You can also subscribe and binge listen our A Pod Unlike Any Other, which dives into the final rounds of the most memorable of Masters. We’ve broken down Nicklaus wins, Tiger routs and epic Mickelson moments. You can find that here. But for now, a ranking. The nine best Masters final rounds that you can watch while you wait for the PGA Tour to return to your TV screen.

9. 1968

Whet your appetite for golf with one of the most tragic final rounds ever, featuring an incorrect scorecard and 1960s Augusta National.

8. 1995

Ben Crenshaw triumphs, but that’s barely half the story. Crenshaw’s longtime instructor Harvey Penick died on the Sunday before Masters week. THEN, he triumphed, in one of the most emotional Masters ever.

7. 1975

If you enjoy Jack Nicklaus’ 1986 victory, 1975 is not too different.
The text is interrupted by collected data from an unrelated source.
(* ===== verification/RaftLog.v ===== *)
(** * Log replication at one peer

    What the operations of raft1/raft.go do to the log, the commit index and
    the replication bookkeeping: the log a follower ends up with, that an old
    or repeated AppendEntries harms nothing, that no handler indexes out of
    range on a well-formed peer, what a commit proves, and what snapshots keep. *)

From S2P Require Import Prelude RaftNode RaftFacts RaftCluster.
Local Open Scope Z_scope.

Section raftlog.
Context {Cmd Snap : Type}.
Implicit Types (rf : Raft Cmd Snap) (clk : clock) (e : LogEntry Cmd).

(** ** Well-formed peers *)

(** [logs[0]] stands for the entry at [snapshotIndex]; what is applied is
    committed, and what is committed is in the log *)
Record node_wf rf : Prop := {
  wf_logs : logs rf ≠ [];
  wf_snap : 0 ≤ snapshotIndex rf;
  wf_applied : snapshotIndex rf ≤ lastApplied rf ≤ commitIndex rf;
  wf_commit : commitIndex rf ≤ GetLastLogIndex rf
}.

(** the part of it that no message can break *)
Definition node_ok rf : Prop := logs rf ≠ [] ∧ 0 ≤ snapshotIndex rf.

Lemma zlen_pos {A} (l : list A) : l ≠ [] → 0 < zlen l.
Proof. unfold zlen. destruct l; [done|simpl; lia]. Qed.

Lemma log_in_range rf i : snapshotIndex rf ≤ i ≤ GetLastLogIndex rf → ∃ e, log rf i = Ret e.
Proof.
  intros Hi. unfold GetLastLogIndex in Hi. unfold log, go_index, index.
  destruct (zlookup_is_Some (logs rf) (i - snapshotIndex rf)) as [e ->]; [lia|eauto].
Qed.

Lemma log_Ret rf i e : log rf i = Ret e →
  snapshotIndex rf ≤ i ≤ GetLastLogIndex rf ∧ logs rf !! Z.to_nat (i - snapshotIndex rf) = Some e.
Proof.
  unfold log, index, GetLastLogIndex. rewrite go_index_Ret. intros [? ?]%zlookup_Some.
  split; [lia|done].
Qed.

Lemma log_lookup rf i : snapshotIndex rf ≤ i →
  log rf i = match logs rf !! Z.to_nat (i - snapshotIndex rf) with Some e => Ret e | None => Panic end.
Proof.
  intros ?. unfold log, go_index, index, zlookup. rewrite decide_False by lia.
  by destruct (_ !! _).
Qed.

(** ** AppendEntries: the entries already present *)

(** reference definition: the number of leading entries whose terms agree with
    the log from position [p] *)
Fixpoint agree (l : list (LogEntry Cmd)) (entries : list (LogEntry Cmd)) : nat :=
  match l, entries with
  | x :: l', y :: entries' => if decide (e_Term x = e_Term y) then S (agree l' entries') else O
  | _, _ => O
  end.

(** reference definition of the log after an accepted AppendEntries, [p] being
    the position of the first entry: nothing changes when the log already covers
    the entries, otherwise the entries replace everything from [p] on *)
Definition merged (l : list (LogEntry Cmd)) (p : nat) (entries : list (LogEntry Cmd)) : list (LogEntry Cmd) :=
  let k := agree (drop p l) entries in
  if decide (k = length entries) then l else take (p + k) l ++ drop k entries.

Lemma agree_le l es : (agree l es ≤ length l)%nat ∧ (agree l es ≤ length es)%nat.
Proof.
  revert es. induction l as [|x l IH]; intros [|y es]; simpl; try lia.
  destruct (decide _); simpl; [|lia]. destruct (IH es). lia.
Qed.

(** the loop of the handler computes [agree] *)
Lemma skip_present_agree rf es p :
  (p ≤ length (logs rf))%nat →
  skip_present rf (snapshotIndex rf + Z.of_nat p) es
  = Ret (snapshotIndex rf + Z.of_nat (p + agree (drop p (logs rf)) es),
         drop (agree (drop p (logs rf)) es) es).
Proof.
  revert p. induction es as [|e es IH]; intros p Hp; simpl.
  { destruct (drop p (logs rf)); simpl; do 2 f_equal; lia. }
  unfold GetLastLogIndex, zlen. destruct (decide _) as [Hin|Hout].
  - assert (p < length (logs rf))%nat as Hlt by lia.
    destruct (lookup_lt_is_Some_2 _ _ Hlt) as [x Hx].
    rewrite log_lookup by lia.
    replace (Z.to_nat (snapshotIndex rf + Z.of_nat p - snapshotIndex rf)) with p by lia.
    rewrite Hx. simpl. rewrite (drop_S _ _ _ Hx). simpl.
    destruct (decide (e_Term x = e_Term e)) as [Heq|Hne].
    + replace (snapshotIndex rf + Z.of_nat p + 1) with (snapshotIndex rf + Z.of_nat (S p)) by lia.
      rewrite IH by lia. simpl. do 2 f_equal. lia.
    + do 2 f_equal. lia.
  - rewrite drop_ge by lia. simpl. do 2 f_equal. lia.
Qed.

(** the log an accepted AppendEntries leaves *)
Lemma accept_logs rf args rf' eff :
  snapshotIndex rf ≤ PrevLogIndex args ≤ GetLastLogIndex rf →
  AppendEntries_accept rf args = Ret (rf', eff) →
  logs rf' = merged (logs rf) (Z.to_nat (PrevLogIndex args + 1 - snapshotIndex rf)) (Entries args)
  ∧ commitIndex rf' = (if decide (LeaderCommit args > commitIndex rf)
                       then Z.min (LeaderCommit args) (GetLastLogIndex rf') else commitIndex rf)
  ∧ lastApplied rf' = lastApplied rf ∧ snapshotIndex rf' = snapshotIndex rf
  ∧ snapshot rf' = snapshot rf.
Proof.
  intros Hp. unfold AppendEntries_accept. set (p := Z.to_nat _).
  unfold GetLastLogIndex, zlen in Hp.
  replace (PrevLogIndex args + 1) with (snapshotIndex rf + Z.of_nat p) by lia.
  rewrite skip_present_agree by lia. simpl.
  set (k := agree _ _). pose proof (agree_le (drop p (logs rf)) (Entries args)) as [Hk1 Hk2].
  fold k in Hk1, Hk2. rewrite length_drop in Hk1.
  unfold merged. fold k.
  destruct (drop k (Entries args)) as [|e rest] eqn:Hrest.
  - assert (k = length (Entries args)) as Hk.
    { apply (f_equal length) in Hrest. rewrite length_drop in Hrest. simpl in Hrest. lia. }
    rewrite decide_True by done. simpl.
    destruct (decide (LeaderCommit args > commitIndex rf)); intros [= <- <-]; by simpl.
  - assert (k ≠ length (Entries args)) as Hk.
    { intros Hk. rewrite Hk, drop_all in Hrest. done. }
    rewrite decide_False by done. unfold go_take, index. rewrite decide_True by (unfold zlen; lia). simpl.
    replace (Z.to_nat (snapshotIndex rf + Z.of_nat (p + k) - snapshotIndex rf)) with (p + k)%nat by lia.
    destruct (decide (LeaderCommit args > commitIndex rf)); intros [= <- <-]; by simpl.
Qed.

(** *** Facts about the reference definition *)

Definition term_at (l : list (LogEntry Cmd)) (i : nat) : option Z := e_Term <$> l !! i.

Lemma agree_terms l es j : (j < agree l es)%nat → term_at l j = term_at es j.
Proof.
  unfold term_at. revert es j. induction l as [|x l IH]; intros [|y es] j; simpl; try lia.
  destruct (decide (e_Term x = e_Term y)) as [Heq|]; [|lia].
  destruct j as [|j]; simpl; [by rewrite Heq|]. intros ?. apply IH. lia.
Qed.

Lemma agree_stops l es : (agree l es < length es)%nat → term_at l (agree l es) ≠ term_at es (agree l es).
Proof.
  unfold term_at. revert es. induction l as [|x l IH]; intros [|y es]; simpl; try (lia || done).
  destruct (decide (e_Term x = e_Term y)) as [|Hne]; simpl.
  - intros ?. apply IH. lia.
  - congruence.
Qed.

Lemma agree_full l es :
  (∀ j, (j < length es)%nat → term_at l j = term_at es j) → agree l es = length es.
Proof.
  unfold term_at. revert es. induction l as [|x l IH]; intros [|y es] Hj; try done.
  - specialize (Hj 0%nat ltac:(simpl; lia)). done.
  - pose proof (Hj 0%nat ltac:(simpl; lia)) as H0. simpl in H0. injection H0 as H0.
    simpl. rewrite decide_True by done. f_equal. apply IH.
    intros j ?. apply (Hj (S j)). simpl. lia.
Qed.

(** a request whose entries are all there changes nothing *)
Lemma merged_present l p es :
  (∀ j, (j < length es)%nat → term_at l (p + j) = term_at es j) → merged l p es = l.
Proof.
  intros Hj. unfold merged. rewrite decide_True; [done|]. apply agree_full.
  intros j ?. unfold term_at. rewrite lookup_drop. by apply Hj.
Qed.

Lemma merged_prefix l p es : (p ≤ length l)%nat → take p (merged l p es) = take p l.
Proof.
  intros Hp. unfold merged. destruct (agree_le (drop p l) es) as [H1 _]. rewrite length_drop in H1.
  destruct (decide _); [done|].
  rewrite take_app_le by (rewrite length_take; lia). rewrite take_take. f_equal. lia.
Qed.

Lemma merged_terms l p es j :
  (p ≤ length l)%nat → (j < length es)%nat → term_at (merged l p es) (p + j) = term_at es j.
Proof.
  intros Hp Hj. unfold merged. set (k := agree _ _).
  destruct (agree_le (drop p l) es) as [H1 H2]. fold k in H1, H2. rewrite length_drop in H1.
  assert (∀ i, (i < k)%nat → term_at l (p + i) = term_at es i) as Hk.
  { intros i Hi. pose proof (agree_terms (drop p l) es i Hi) as Ht. unfold term_at in *.
    by rewrite lookup_drop in Ht. }
  destruct (decide (k = length es)) as [Heq|Hne]; [apply Hk; lia|].
  destruct (decide (j < k)%nat) as [Hlt|Hge].
  - unfold term_at. rewrite lookup_app_l by (rewrite length_take; lia).
    rewrite lookup_take_lt by lia. apply (Hk j Hlt).
  - unfold term_at. rewrite lookup_app_r by (rewrite length_take; lia).
    rewrite lookup_drop, length_take. do 2 f_equal. lia.
Qed.

Lemma merged_length l p es : (p ≤ length l)%nat → (p + length es ≤ length (merged l p es))%nat.
Proof.
  intros Hp. destruct (Nat.eq_0_gt_0_cases (length es)) as [H0|Hpos].
  - unfold merged. rewrite H0. destruct (agree_le (drop p l) es) as [_ H2].
    rewrite decide_True by lia. lia.
  - pose proof (merged_terms l p es (length es - 1) Hp ltac:(lia)) as Ht. unfold term_at in Ht.
    destruct (lookup_lt_is_Some_2 es (length es - 1) ltac:(lia)) as [x Hx]. rewrite Hx in Ht.
    destruct (merged l p es !! (p + (length es - 1))%nat) eqn:E; [|done].
    apply lookup_lt_Some in E. lia.
Qed.

(** which entries are taken from where *)
Lemma merged_split l p es : ∃ k, (k ≤ length es)%nat
  ∧ (∀ j, (j < k)%nat → term_at (drop p l) j = term_at es j)
  ∧ (k = length es ∧ merged l p es = l
     ∨ (k < length es)%nat ∧ term_at (drop p l) k ≠ term_at es k ∧ merged l p es = take (p + k) l ++ drop k es).
Proof.
  exists (agree (drop p l) es). destruct (agree_le (drop p l) es) as [_ Hk]. split; [done|].
  split; [intros j; apply agree_terms|]. unfold merged. destruct (decide _) as [|Hne]; [by left|right].
  split; [lia|]. split; [|done]. apply agree_stops. lia.
Qed.

(** the log changes only to end with the request's entries *)
Lemma merged_cases l p es :
  (p ≤ length l)%nat → merged l p es = l ∨ length (merged l p es) = (p + length es)%nat.
Proof.
  intros Hp. destruct (agree_le (drop p l) es) as [H1 H2]. rewrite length_drop in H1.
  unfold merged. destruct (decide _); [by left|right].
  rewrite length_app, length_take, length_drop. lia.
Qed.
The Golden Bear races out in front of Johnny Miller and Tom Weiskopf with an epic back nine. That’s how you win the Masters. No one knew it better than Nicklaus.

6. 2001

The Top 3 players in the world are all heavily in the mix to win a green jacket. Oh, and one of them is trying to win the grand slam of four straight majors. You know who wins, but you probably don’t remember exactly how.

5. 2004

Watching the years of 1995-2003, you’ll find a common thread: People are pulling for Phil Mickelson to win the Masters. Any Masters. Just one Masters. Finally, in 2004, it happens and it’s glorious.

4. 1997

This is where it all began for Tiger Woods. You get Earl Woods, sinnewy, 21-year-old Tiger, Fluff Cowan on the bag, Jim Nantz on the call. It’s requisite viewing for anyone who also wants to watch 2019 over again.

3. 1986

For many people, this is the greatest Masters ever. Yes, sir! Well, there’s a lot more than just Jack Nicklaus winning this event. A number of players also lost it, and that is context every golf fan should know.

2. 2005

It’s a great debate, but Tiger Woods hits one of the greatest shots (I think it’s the greatest, all things considered) in Masters history en route to winning, and survives in a playoff. What more do you want?

https://youtu.be/HGzvqU-T85I

1. 2011

Charl Schwartzel might not be your favorite Masters champion, but this is the rare year where so much chaos took place over the course of the entire 5 hours. It’s non-stop fun and gets everyone involved.